> **Prompt**
Output range, inclusive: from the line containing "k key); [done|done]." to the line containing "Definition same_user (r". Restate those lines from the data below word for word and only those.

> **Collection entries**
== Segment start ==

Definition get_users (marked : bool) m : list nat :=
  fst <$> filter (fun x => marked_for_removal x.2 = marked) (user_rows m).
Definition all_unmarked_users := get_users false.
Definition all_users_marked_for_removal := get_users true.
Definition all_pending_actions m : list nat := fst <$> action_rows m.

Definition is_user (identity_ url_ : string) (r : UserRow) : bool :=
  bool_decide (identity r = identity_) && bool_decide (auth_server_url r = url_).
Definition set_marked (marked : bool) (r : UserRow) : UserRow :=
  mkUserRow (identity r) (local_uuid r) marked (user_token r) (auth_server_url r) (user_is_admin r).

Definition update_user (key : nat) (f : UserRow -> UserRow) m : option MetadataRealm :=
  rows ← set_row key f (user_rows m); Some (set_user_rows rows m).

Definition get_or_make_user_metadata (identity_ url_ : string) (make_if_absent : bool) m : option (option nat * MetadataRealm) :=
  assert! negb realm_debug || (length (filter (fun x => is_user identity_ url_ x.2 = true) (user_rows m)) <? 2)%nat;
  match first_row (is_user identity_ url_) (user_rows m) with
  | None =>
    if negb make_if_absent then Some (None, m)
    else
      let m := others m in
      match first_row (is_user identity_ url_) (user_rows m) with
      | None =>
        let '(uuid, m) := take_uuid m in
        let '(key, m) := add_user_row (mkUserRow identity_ uuid false None url_ false) m in
        Some (Some key, m)
      | Some key =>
        row ← row_of key (user_rows m);
        if marked_for_removal row then
          if make_if_absent then m ← update_user key (set_marked false) m; Some (Some key, m)
          else Some (None, m)
        else Some (Some key, m)
      end
  | Some key =>
    row ← row_of key (user_rows m);
    if marked_for_removal row then
      if make_if_absent then m ← update_user key (set_marked false) (others m); Some (Some key, m)
      else Some (None, m)
    else Some (Some key, m)
  end.

(** *** [SyncUserMetadata] *)
(** The row it is attached to, and whether it was removed *)
Record SyncUserMetadata := mkUserMetadata { m_invalid : bool; m_row : nat }.
Definition user_metadata (key : nat) : SyncUserMetadata := mkUserMetadata false key.

(** A user is given a token: an empty option is not read. *)
Definition set_user_token (md : SyncUserMetadata) (token : option string) m : option MetadataRealm :=
  if m_invalid md then Some m
  else token ← token; update_user (m_row md) (fun r => mkUserRow (identity r) (local_uuid r) (marked_for_removal r) (Some token) (auth_server_url r) (user_is_admin r)) (others m).
Definition set_is_admin (md : SyncUserMetadata) (is_admin : bool) m : option MetadataRealm :=
  if m_invalid md then Some m
  else update_user (m_row md) (fun r => mkUserRow (identity r) (local_uuid r) (marked_for_removal r) (user_token r) (auth_server_url r) is_admin) (others m).
Definition mark_for_removal (md : SyncUserMetadata) m : option MetadataRealm :=
  if m_invalid md then Some m else update_user (m_row md) (set_marked true) (others m).
Definition remove_user (md : SyncUserMetadata) m : option (SyncUserMetadata * MetadataRealm) :=
  let m := others m in
  rows ← move_last_over (m_row md) (user_rows m); Some (mkUserMetadata true (m_row md), set_user_rows rows m).

(** *** File actions *)
Definition is_action (name : string) (r : FileActionRow) : bool := bool_decide (original_name r = name).

Definition get_file_action_metadata (name : string) m : option nat := first_row (is_action name) (action_rows m).

Definition make_file_action_metadata (name url_ uuid : string) (action_ : Action) (new_name_ : option string) m :
    option (nat * MetadataRealm) :=
  let m := others m in
  let '(key, m) := match first_row (is_action name) (action_rows m) with
                   | Some key => (key, m)
                   | None => add_action_row (mkActionRow name None DeleteRealm EmptyString EmptyString) m
                   end in
  rows ← set_row key (fun r => mkActionRow (original_name r) new_name_ action_ url_ uuid) (action_rows m);
  Some (key, set_action_rows rows m).

Definition remove_action (key : nat) m : option MetadataRealm :=
  let m := others m in
  rows ← move_last_over key (action_rows m); Some (set_action_rows rows m).

Definition delete_metadata_action (name : string) m : option (bool * MetadataRealm) :=
  let m := others m in
  match first_row (is_action name) (action_rows m) with
  | None => Some (false, m)
  | Some key => rows ← move_last_over key (action_rows m); Some (true, set_action_rows rows m)
  end.
End manager.

(** ** Tables whose rows are known by different numbers *)
Section table_facts.
Context {A : Type}.
Implicit Types (t : list (nat * A)) (key : nat) (r : A).

Lemma row_of_elem key r t : row_of key t = Some r -> (key, r) ∈ t.
Proof.
  unfold row_of. induction t as [|[k x] t IH]; [done|]. cbn. destruct (Nat.eqb_spec k key) as [->|]; [intros [= ->]; by left|]. intros E. right. by apply IH.
Qed.

Lemma elem_row_of key r t : NoDup t.*1 -> (key, r) ∈ t -> row_of key t = Some r.
Proof.
  unfold row_of. induction t as [|[k x] t IH]; [by intros _ ?%elem_of_nil|]. intros [Hk Hnd]%NoDup_cons. cbn.
  intros [[= -> ->]|Hin]%elem_of_cons; [by rewrite Nat.eqb_refl|]. destruct (Nat.eqb_spec k key) as [->|]; [|by apply IH].
  destruct Hk. apply list_elem_of_fmap. by exists (key, r).
Qed.

Lemma first_row_some f key t : NoDup t.*1 -> first_row f t = Some key -> exists r, row_of key t = Some r /\ f r = true.
Proof.
  unfold first_row. intros Hnd. destruct (find _ t) as [[k r]|] eqn:E; [|done]. intros [= <-]. apply find_some in E as [Hin Hf].
  exists r. split; [|done]. apply elem_row_of; [done|]. by apply list_elem_of_In.
Qed.

Lemma first_row_none f key r t : first_row f t = None -> row_of key t = Some r -> f r = false.
Proof.
  unfold first_row. destruct (find _ t) as [[]|] eqn:E; [done|]. intros _ Hin%row_of_elem%list_elem_of_In. by apply (find_none _ _ E) in Hin.
Qed.

Lemma set_row_spec key f t r : row_of key t = Some r -> exists t', set_row key f t = Some t' /\ t'.*1 = t.*1 /\
  forall k, row_of k t' = (if (k =? key)%nat then f else id) <$> row_of k t.
Proof.
  intros E. unfold set_row. rewrite E. eexists. split; [done|]. split.
  - rewrite <- list_fmap_compose. apply list_fmap_ext. intros i [k x] _. cbn. by destruct (k =? key)%nat.
  - intros k. unfold row_of. clear E r. induction t as [|[k' x] t IH]; [done|]. cbn. destruct (Nat.eqb_spec k' key) as [->|Hne]; cbn.
    + destruct (Nat.eqb_spec key k) as [->|]; [by rewrite Nat.eqb_refl|done].
    + destruct (Nat.eqb_spec k' k) as [->|]; [|done]. cbn. destruct (Nat.eqb_spec k key); [done|done].
Qed.

Lemma row_of_snoc key k r t : row_of key (t ++ [(k, r)]) = match row_of key t with Some x => Some x | None => if (k =? key)%nat then Some r else None end.
Proof.
  unfold row_of. induction t as [|[k' x] t IH]; cbn; [by destruct (k =? key)%nat|]. by destruct (k' =? key)%nat.
Qed.
End table_facts.

(** ** The rows of users *)
Section users.
Context `{BuildMode}.
Context (uuid_string : nat -> string) (others : MetadataRealm -> MetadataRealm).
Implicit Types (m : MetadataRealm).

(** A user has one row. *)
Record metadata_ok m : Prop := {
  md_keys : NoDup (user_rows m).*1;
  md_next key : key ∈ (user_rows m).*1 -> (key < next_key m)%nat;
  md_users k k' r r' : row_of k (user_rows m) = Some r -> row_of k' (user_rows m) = Some r' ->
    identity r = identity r' -> auth_server_url r = auth_server_url r' -> k = k'
}.

(** What is never changed in a row *)
Definition same_user (r r' : UserRow) : Prop :=
  identity r' = identity r /\ auth_server_url r' = auth_server_url r /\ local_uuid r' = local_uuid r.

(** The other processes go by the same rules, and remove no user meanwhile. *)
Definition polite : Prop := forall m, metadata_ok m -> metadata_ok (others m) /\
  forall k r, row_of k (user_rows m) = Some r -> exists r', row_of k (user_rows (others m)) = Some r' /\ same_user r r'.

Lemma update_user_ok key f m r : (forall r, same_user r (f r)) -> metadata_ok m -> row_of key (user_rows m) = Some r ->
  exists m', update_user key f m = Some m' /\ metadata_ok m' /\
    forall k, row_of k (user_rows m') = (if (k =? key)%nat then f else id) <$> row_of k (user_rows m).
Proof.
  intros Hf Hm E. unfold update_user. destruct (set_row_spec key f _ r E) as (t & -> & Ek & Hrow). cbn [mbind option_bind]. eexists. split; [done|].
  split; [|done]. destruct Hm as [Hnd Hnext Hu]. assert (forall k x, row_of k t = Some x -> exists y, row_of k (user_rows m) = Some y /\ same_user y x) as Hsame.
  { intros k x. rewrite Hrow. destruct (row_of k (user_rows m)) as [y|]; [|done]. intros [= <-]. exists y. split; [done|]. destruct (k =? key)%nat; [apply Hf|done]. }
  constructor; cbn; [by rewrite Ek|by rewrite Ek|]. intros k k' x x' Ex Ex' Ei Eu.
  destruct (Hsame k x Ex) as (y & Ey & Ii & Iu & _), (Hsame k' x' Ex') as (y' & Ey' & Ii' & Iu' & _). apply (Hu k k' y y'); congruence.
Qed.

Lemma is_user_spec i u r : is_user i u r = true <-> identity r = i /\ auth_server_url r = u.
Proof. unfold is_user. rewrite andb_true_iff. by rewrite !bool_decide_eq_true. Qed.

Lemma one_user i u m : metadata_ok m -> (length (filter (fun x => is_user i u x.2 = true) (user_rows m)) <? 2)%nat = true.
Proof.
  intros [Hnd _ Hu]. apply Nat.ltb_lt. destruct (filter _ _) as [|[k r] [|[k' r'] l]] eqn:E; cbn; [lia|lia|].
  pose proof (NoDup_filter (fun x => is_user i u x.2 = true) _ (NoDup_fmap_1 _ _ Hnd)) as Hnd'. rewrite E in Hnd'. apply NoDup_cons in Hnd' as [Hne _].
  assert (forall x, x ∈ (k, r) :: (k', r') :: l -> is_user i u x.2 = true /\ row_of x.1 (user_rows m) = Some x.2) as Hin.
  { intros [kx x]. rewrite <- E. intros [Hx Hi]%list_elem_of_filter. split; [done|]. by apply elem_row_of. }
  destruct (Hin (k, r)) as [[Ei Eu]%is_user_spec Er]; [by left|].
  destruct (Hin (k', r')) as [[Ei' Eu']%is_user_spec Er']; [by right; left|].
  cbn in *. assert (k' = k) as -> by (eapply Hu; [done|done|congruence|congruence]). assert (r' = r) as -> by congruence. destruct Hne. by left.
Qed.

(** The row a user had before *)
Definition known i u m r : Prop := exists k, row_of k (user_rows m) = Some r /\ identity r = i /\ auth_server_url r = u.

Lemma revived_spec key m r : metadata_ok m -> row_of key (user_rows m) = Some r ->
  exists m', (if marked_for_removal r then m ← update_user key (set_marked false) m; Some (Some key, m) else Some (Some key, m)) = Some (Some key, m') /\
    metadata_ok m' /\ exists r', row_of key (user_rows m') = Some r' /\ same_user r r' /\ marked_for_removal r' = false.
Proof.
  intros Hm E. destruct (marked_for_removal r) eqn:Em; [|exists m; split; [done|]; split; [done|]; by exists r].
  destruct (update_user_ok key (set_marked false) m r) as (m' & -> & Hm' & Hrow); [by intros []|done|done|].
  exists m'. split; [done|]. split; [done|]. exists (set_marked false r). rewrite Hrow, Nat.eqb_refl, E. done.
Qed.

(** Adding a user that has no row *)
Lemma add_user_ok i u uuid m : metadata_ok m -> first_row (is_user i u) (user_rows m) = None ->
  let '(key, m') := add_user_row (mkUserRow i uuid false None u false) m in
  metadata_ok m' /\ row_of key (user_rows m') = Some (mkUserRow i uuid false None u false).
Proof.
  intros [Hnd Hnext Hu] Enone. unfold add_user_row. cbn [user_rows]. assert (row_of (next_key m) (user_rows m) = None) as Efresh.
  { destruct (row_of _ _) as [r|] eqn:E; [|done]. apply row_of_elem in E. assert (next_key m ∈ (user_rows m).*1) as Hk%Hnext; [|lia].
    apply list_elem_of_fmap. by exists (next_key m, r). }
  assert (forall k r, row_of k (user_rows m ++ [(next_key m, mkUserRow i uuid false None u false)]) = Some r ->
    row_of k (user_rows m) = Some r \/ k = next_key m /\ r = mkUserRow i uuid false None u false) as Hcases.
  { intros k r. rewrite row_of_snoc. destruct (row_of k (user_rows m)); [by left|]. destruct (Nat.eqb_spec (next_key m) k); [|done]. intros [= <-]. by right. }
  split; [|by rewrite row_of_snoc, Efresh, Nat.eqb_refl]. constructor; cbn [user_rows next_key].
  - rewrite fmap_app. cbn. rewrite Permutation_app_comm. cbn. constructor; [|done]. intros Hk%Hnext. lia.
  - intros key. rewrite fmap_app. intros [Hk%Hnext|Hk%list_elem_of_singleton]%elem_of_app; cbn in *; lia.
  - assert (forall k r, row_of k (user_rows m) = Some r -> ~ (identity r = i /\ auth_server_url r = u)) as Hother.
    { intros k r Er. rewrite <- is_user_spec. by rewrite (first_row_none _ k r _ Enone Er). }
    intros k k' r r' [Er|[-> ->]]%Hcases [Er'|[-> ->]]%Hcases Ei Eu; [by eapply Hu| | |done].
    + by destruct (Hother k r Er).
    + destruct (Hother k' r' Er'). by cbn in *.
Qed.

== Segment end ==

> **Result below**
    + destruct (Nat.eqb_spec k' k) as [->|]; [|done]. cbn. destruct (Nat.eqb_spec k key); [done|done].
Qed.

Lemma row_of_snoc key k r t : row_of key (t ++ [(k, r)]) = match row_of key t with Some x => Some x | None => if (k =? key)%nat then Some r else None end.
Proof.
  unfold row_of. induction t as [|[k' x] t IH]; cbn; [by destruct (k =? key)%nat|]. by destruct (k' =? key)%nat.
Qed.
End table_facts.

(** ** The rows of users *)
Section users.
Context `{BuildMode}.
Context (uuid_string : nat -> string) (others : MetadataRealm -> MetadataRealm).
Implicit Types (m : MetadataRealm).

(** A user has one row. *)
Record metadata_ok m : Prop := {
  md_keys : NoDup (user_rows m).*1;
  md_next key : key ∈ (user_rows m).*1 -> (key < next_key m)%nat;
  md_users k k' r r' : row_of k (user_rows m) = Some r -> row_of k' (user_rows m) = Some r' ->
    identity r = identity r' -> auth_server_url r = auth_server_url r' -> k = k'
}.

(** What is never changed in a row *)
Definition same_user (r r' : UserRow) : Prop :=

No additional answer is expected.